We modified the text:
Since the first peak of the structure factor corresponds to large wave vectors, meaning short
wave lengths, it reflects short-range ordering. Therefore the growth of the peak height can be
treated as a sign that the aggregate number increases. However, the same kind of behaviour will
be exhibited by any simple fluid due to the increase of short-range correlations. Looking only at
the first peak, however, it is not possible to describe uniquely neither the density of these
aggregates, nor their topology.
RC: (11) Pages 16, line 30 onwards to the end of the section: the discussion of power-law scaling of S(q).
Does the theory predict a power law, too, over a finite range of q? Regarding the analysis of (simulated)
S(q): what were the fitting ranges of the power law? What are associated uncertainties? In figures 6(d)-(i),
it seems that the power-law behavior is only apparent in the simulation results between q=1 and, say,
q=0.3 or so. What about the range 1 < q < 2? In Phys. Rev. E 62, 5403 (2000), P. J. Camp and G. N.
Patey offered some sort of rationale for the observable range of power-law behavior: the lower limit
q(min)=2*pi/l corresponds to the persistence length l=6-7 (as also seen by Weis and Levesque); and the
upper limit q(max)=pi corresponds to the shortest possible chain of 2 particles.
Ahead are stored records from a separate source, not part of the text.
(** Whether a store in memory can take an insertion. *)
Definition mem_ready (kv : KVStore WasiStore) (w : mem_world) (k v : bytes) : bool :=
  bool_decide (is_u64 (next_file_id w))
  && bool_decide (file w (seg_path (kv_segments kv) (next_file_id w)) = None)
  && bool_decide (zlen (default [] (file w (seg_path (kv_segments kv)
       (seg_file_id (sgs_active_segment (kv_segments kv)))))) < 4611686018427387904)
  && bool_decide (0 ≤ kv_counter kv < mc_run_merge_every (kv_merge_config kv))
  && bool_decide (is_u64 (mc_run_merge_every (kv_merge_config kv)))
  && bool_decide (kv_wf k v).

Lemma mem_ready_ok kv w k v :
  mem_ready kv w k v = true → can_append w kv ∧ no_merge_due kv ∧ kv_wf k v.
Proof.
  unfold mem_ready. rewrite !andb_true_iff. intros (((((H1 & H2) & H3) & H4) & H5) & H6).
  apply bool_decide_eq_true_1 in H1, H2, H3, H4, H5, H6.
  split; [split; [by split|]|by split; [split|]]. intros c Hc. by rewrite Hc in H3.
Qed.

(** Insertions, as long as the store can take them. *)
Fixpoint mem_puts (l : list (bytes * bytes)) (kv : KVStore WasiStore) (w : mem_world)
    : option (KVStore WasiStore * mem_world) :=
  match l with
  | [] => Some (kv, w)
  | (k, v) :: l =>
    if mem_ready kv w k v then
      match guest_insert w kv k v with (Ok _, (kv, w)) => mem_puts l kv w | _ => None end
    else None
  end.

Definition puts_trace (l : list (bytes * bytes)) : list (kv_op * kv_result) :=
  map (λ x, (OpPut x.1 x.2, RUnit (Ok tt))) l.

Lemma mem_puts_run l : ∀ kv w t, mem_puts l kv w = Some t → kv_run (kv, w) (puts_trace l) t.
Proof.
  induction l as [|[k v] l IH]; intros kv w t H; cbn in H; [simplify_eq; constructor|].
  destruct (mem_ready kv w k v) eqn:Er; [|done]. apply mem_ready_ok in Er as (H1 & H2 & H3).
  destruct (guest_insert (WA:=mem_wasi) w kv k v) as [[[]| |] [kv' w']] eqn:E; try done.
  eapply run_cons; [exact (step_put (WA:=mem_wasi) kv w k v _ _ H1 H2 H3 E)|by apply IH].
Qed.

(** ** Witnesses *)

Definition restart_config : Config := small_config 1000 1000.
Definition restart_puts : list (bytes * bytes) := [(str "a", [1]); (str "b", [2; 3]); (str "a", [4])].

(** The store after the session. *)
Definition session_end : option (KVStore WasiStore * mem_world) :=
  match KVStore_new (S:=WasiStore) (MkMem ∅ 1) restart_config with
  | (Ok kv, w) => mem_puts restart_puts kv w
  | _ => None
  end.

(** The clock is ahead of the files. *)
Definition mem_fresh (t : KVStore WasiStore * mem_world) : bool :=
  bool_decide (is_u64 (next_file_id t.2))
  && bool_decide (file t.2 (seg_path (kv_segments t.1) (next_file_id t.2)) = None).

Lemma mem_fresh_ok kv w : mem_fresh (kv, w) = true → fresh (WA:=mem_wasi) w (kv_segments kv).
Proof.
  unfold mem_fresh. rewrite andb_true_iff. intros [H1 H2].
  apply bool_decide_eq_true_1 in H1, H2. by split.
Qed.

Lemma session_end_ok : match session_end with Some t => mem_fresh t | None => false end = true.
Proof. vm_compute. reflexivity. Qed.

Lemma session_survives_restart_witness :
  ∃ kv w1 kv2 w2, session_end = Some (kv, w1)
    ∧ KVStore_new (S:=WasiStore) w1 restart_config = (Ok kv2, w2)
    ∧ ∀ k, guest_get w2 kv2 k = guest_get w1 kv k.
Proof.
  pose proof session_end_ok as Hok. destruct session_end as [[kv w1]|] eqn:E; [|discriminate].
  pose proof E as E1. unfold session_end in E1.
  destruct (KVStore_new (WA:=mem_wasi) (S:=WasiStore) (MkMem ∅ 1) restart_config)
    as [[kv0|e|s] w0] eqn:E0; [|discriminate E1..].
  destruct (session_survives_restart (WA:=mem_wasi) (MkMem ∅ 1) restart_config kv0 w0
    (puts_trace restart_puts) kv w1) as (kv2 & w2 & m & H2 & _ & _ & _ & Hget).
  - apply mem_reopenable.
  - intros n. apply (lookup_empty (M:=gmap (bytes * bytes))).
  - by_eval.
  - eexists; split; reflexivity.
  - exact E0.
  - by apply mem_puts_run.
  - repeat constructor.
  - vm_compute. split; congruence.
  - by apply mem_fresh_ok.
  - exists kv, w1, kv2, w2. split; [reflexivity|]. split; [exact H2|]. apply Hget; apply mem_readable.
Defined.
Our theory does not predict a power-law of S(q). We also considered the paper of Camp and Patey and
replotted Fig. 6. Error bars of fitting are added in the legend of the plot. Fitting is now done from 0 < q < 3.
RC: (12) Page 18, line 6. Does "correlation scale" mean some sort of mean spacing, rather than a
correlation length?
We decided to remove the sentence, not to puzzle the readers.
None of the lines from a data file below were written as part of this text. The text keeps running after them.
Lemma input_fee_ok {E} fee_rate u f :
  @input_fee BC unit fee_rate u = Ok f → @input_fee BC E fee_rate u = Ok (fee_of fee_rate u).
Proof.
  unfold fee_of, input_fee. intros H. apply outcome_bind_ok in H as (w & Hw & H).
  apply checked_inv in Hw as [-> Hw]. rewrite !checked_ok by done. cbn [mbind outcome_bind] in *.
  by destruct (fee_mul _ _).
Qed.

Lemma fee_of_nonneg fee_rate u : 0 ≤ fee_of fee_rate u.
Proof.
  unfold fee_of. destruct (input_fee fee_rate u) eqn:E; [|lia..].
  by apply input_fee_inv in E as [_ ?].
Qed.

Lemma decide_change_ok {E} remaining fee_rate target drain utxos :
  payable fee_rate target drain utxos →
  ∃ e, @decide_change BC E remaining fee_rate drain = Ok e.
Proof.
  intros P. destruct (pay_change _ _ _ _ P) as (len & w & f & Hlen & Hw & Hf).
  unfold decide_change. apply checked_inv in Hlen as [-> Hlen].
  unfold add_u32. rewrite checked_ok by done. cbn [mbind outcome_bind].
  rewrite Hw. cbn [unwrap_opt mbind outcome_bind]. rewrite Hf. cbn [unwrap_opt mbind outcome_bind].
  destruct (is_dust _ _); eauto.
Qed.

Lemma zsum_submseteq {A} (f : A → Z) l k :
  Forall (λ x, 0 ≤ f x) k → l ⊆+ k → 0 ≤ zsum f l ≤ zsum f k.
Proof.
  intros Hk [r Hr]%submseteq_Permutation. rewrite Hr in Hk |- *.
  apply Forall_app in Hk as [Hl Hr']. rewrite zsum_app.
  pose proof (zsum_nonneg _ _ Hl). pose proof (zsum_nonneg _ _ Hr'). lia.
Qed.

(** The bounds of a part of the outputs. *)
Lemma payable_part fee_rate target drain utxos l :
  payable fee_rate target drain utxos → l ⊆+ utxos →
  0 ≤ zsum wu_value l ∧ 0 ≤ zsum (fee_of fee_rate) l
  ∧ zsum wu_value l + zsum (fee_of fee_rate) l < 2 ^ 60.
Proof.
  intros P Hl. pose proof (zsum_submseteq wu_value l utxos (pay_values _ _ _ _ P) Hl).
  pose proof (zsum_submseteq (fee_of fee_rate) l utxos) as H2.
  pose proof (pay_total _ _ _ _ P).
  destruct H2 as [? ?]; [apply Forall_true; intros; apply fee_of_nonneg|done|]. lia.
Qed.

(** A checked sum whose partial sums stay in range returns. *)
Lemma sum_with_ok {E A} lo hi msg (f : A → Z) acc l :
  (∀ n, lo ≤ acc + zsum f (take n l) < hi) →
  sum_with (λ a b, @checked E lo hi msg (a + b)) (λ x, Ok (f x)) acc l
  = Ok (acc + zsum f l).
Proof.
  revert acc. induction l as [|x l IH]; intros acc H; cbn [sum_with].
  - unfold zsum. cbn. by rewrite Z.add_0_r.
  - pose proof (H 1%nat) as H1. unfold zsum in H1. cbn in H1. rewrite take_0 in H1. cbn in H1.
    cbn [mbind outcome_bind]. rewrite checked_ok by lia. cbn [mbind outcome_bind].
    rewrite IH; [f_equal; unfold zsum; cbn; lia|]. intros n. specialize (H (S n)).
    unfold zsum in *. cbn in H. lia.
Qed.

(** Groups made from a part of the outputs. *)
Definition groups_of (fee_rate : Z) (utxos : list WeightedUtxo) (gs : list OutputGroup) : Prop :=
  Forall (og_ok fee_rate) gs ∧ map og_weighted_utxo gs ⊆+ utxos.

Lemma groups_of_part fee_rate utxos gs ks :
  groups_of fee_rate utxos gs → ks ⊆+ gs → groups_of fee_rate utxos ks.
Proof.
  intros [Hok Hsub] [r Hr]%submseteq_Permutation. rewrite Hr in Hok, Hsub.
  apply Forall_app in Hok as [Hok _]. split; [done|]. rewrite map_app in Hsub.
  etrans; [|exact Hsub]. by apply submseteq_inserts_r.
Qed.

Lemma groups_of_fee fee_rate gs :
  Forall (og_ok fee_rate) gs →
  zsum og_fee gs = zsum (fee_of fee_rate) (map og_weighted_utxo gs).
Proof.
  intros H. rewrite zsum_map. apply zsum_ext. eapply Forall_impl; [exact H|]. by intros g [? _].
Qed.

Lemma groups_of_bounds fee_rate target drain utxos gs :
  payable fee_rate target drain utxos → groups_of fee_rate utxos gs →
  0 ≤ zsum og_fee gs < 2 ^ 60
  ∧ 0 ≤ zsum (λ g, wu_value (og_weighted_utxo g)) gs < 2 ^ 60
  ∧ -(2 ^ 60) < zsum og_effective_value gs < 2 ^ 60.
Proof.
  intros P [Hok Hsub]. rewrite (zsum_effective fee_rate) by done.
  rewrite (groups_of_fee fee_rate) by done.
  destruct (payable_part _ _ _ _ _ P Hsub) as (H1 & H2 & H3).
  rewrite zsum_map in H1, H3. unfold compose in *. lia.
Qed.

Lemma groups_sum_fee {E} fee_rate target drain utxos gs :
  payable fee_rate target drain utxos → groups_of fee_rate utxos gs →
  sum_with (@amount_add E) (λ u, Ok (og_fee u)) 0 gs = Ok (zsum og_fee gs).
Proof.
  intros P H. unfold amount_add, add_u64. rewrite sum_with_ok; [done|]. intros n.
  destruct (groups_of_bounds _ _ _ _ (take n gs) P); [|lia].
  eapply groups_of_part; [done|]. apply sublist_submseteq, sublist_take.
Qed.
(* ===== verification/Wallet.v ===== *)
(** * The watch-only wallet ([crates/wallet/src/{watch_wallet,errors,lib}.rs])

    A wallet that knows an account's public key: the addresses it handed out, the
    outputs paid to them, and the unsigned payments made from them.  Key derivation,
    addresses, partially signed transactions and the serialisation of the state are
    the [bitcoin] and [bincode] crates': parameters of the model.

    A method on [&mut self] takes the wallet and returns its result with the wallet
    as it is afterwards, also when the method fails. *)

From S2P Require Import Prelude Hash256 WalletTypes CoinSelection WalletApi.

(** ** The [bitcoin] crate's keys *)

(** [Xpub::ckd_pub] at [ChildNumber::Normal], [Xpub::to_pub], [Address::p2wpkh] as
    text and as script, [ScriptBuf::new_p2wpkh] of a key's hash. The address of a
    key and the key's hash give the same script. *)
Class KeyCrate := {
  Xpub : Type;
  CompressedPublicKey : Type;
  Bip32Error : Type;
  ckd_pub : Xpub → Z → Bip32Error + Xpub;
  to_pub : Xpub → CompressedPublicKey;
  address_text : CompressedPublicKey → Network → string;
  address_script : CompressedPublicKey → Network → bytes;
  new_p2wpkh : CompressedPublicKey → bytes;
  address_script_p2wpkh k n : address_script k n = new_p2wpkh k;
}.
(13) Page 18, line 18 onwards. In equation (4.1) why is the total S(q)written in this form. For a binary
mixture, S(k) = (x1^2)*S11(k) +2*x1*x2*S12(k) + (x2^2)*S22(k) (see Hansen and McDonald). It is
therefore not so surprising that the simple linear combination in equation (4.1 )doesn't match up with the
simulations.
It is commonly considered that the interaction between small and large particles are too weak and not
worth extending the model since they make the theory more complicated. In the present paper we wanted
also to underline that it is not the case for the systems under study. That is why we decided to use an
ideal binary mixture, in which particles from different fractions are totally indifferent to each other, so the
linear combination was used for the “ideal” binary mixture.
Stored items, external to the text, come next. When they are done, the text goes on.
(* ===== verification/P2P.v ===== *)
(** * The peer connection ([node/src/p2p.rs], [node/src/tcpsocket.rs])

    Requests to one peer and the replies awaited: the handshake, headers, compact
    filters, filter headers, blocks, keep-alive and the announcement of a
    transaction.

    The connection, the clocks and the random numbers are WASI's: a parameter of
    the model.  The loops wait on the peer and on the clock, so a computation takes
    fuel and returns nothing when the fuel runs out; more fuel never changes a result.

    A read of the stream blocks until bytes come or the connection ends.  The model has
    the connections on which every read returns: the stream is the bytes that come and
    the error at its end.  On a connection that stays open and silent the code does not
    come back from the read, also when the deadline of [receive] has passed. *)

From S2P Require Import Prelude Errors Io Hash256 TxMsg BlockMsg NetMsg Message.

(** ** The world of a connection *)

(** [wall_clock::now().seconds], [monotonic_clock::now()], [random::get_random_u64()];
    what the input stream will still deliver, and the stream after a read; the writes
    of a message to the [OutputStream], all of which take all their bytes or one of
    which fails after some, and [blocking_flush]; the TCP socket. *)
Class PeerIo (W : Type) := {
  wall_clock_now : W → Z * W;
  monotonic_now : W → Z * W;
  get_random_u64 : W → Z * W;
  input_stream : W → reader;
  set_input : reader → W → W;
  stream_write : bytes → W → outcome io_error () * W;
  blocking_flush : W → outcome bytes () * W;
  start_connect : bytes → Z → W → outcome bytes () * W;
  finish_connect : W → option (outcome bytes ()) * W;
}.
(14) References: the complete lists of authors should be given for references 2, 3, 6, 8, 9, 11, 22-25, 4649, 52-54, 61, 63, 64, and 67; the proper journal abbreviations should be given in references 1 and 24;
the correct author names should be given in references 15 and 26; and reference 27 is mainly about
dipolar hard spherocylinders and cut spheres, and not so much about model ferrofluids - Phys. Rev. E 48,
3728 (1993) could be added to the list.
The complete list of authors is given now. The abbreviation for the journal in Ref. 1 is taken from the website of Molecular Physics, the abbreviation for PCCP is changed to Phys. Chem. Chem. Phys. Names are
corrected. The reference is replaced.
(15) Could the authors comment on the likely accuracy of the theory in terms of thermodynamics
properties? For instance, the compressibility is linked to S(q) at q=0.
As for the compressibility in our theory, it has a finite value. Since our theory is based on a noninteracting gas of aggregates, we expect that thermodynamic properties will be correct as long as
this limiting assumption holds. We decided not compare our values with simulation results, and
are also not aware of any experimental data. We would like to thank the Referee for the idea, and
will surely look at it in the future.
An additional acknowledgement to JJW is added also to the paper.
Sincerely yours, Sofia S. Kantorovich for all authors.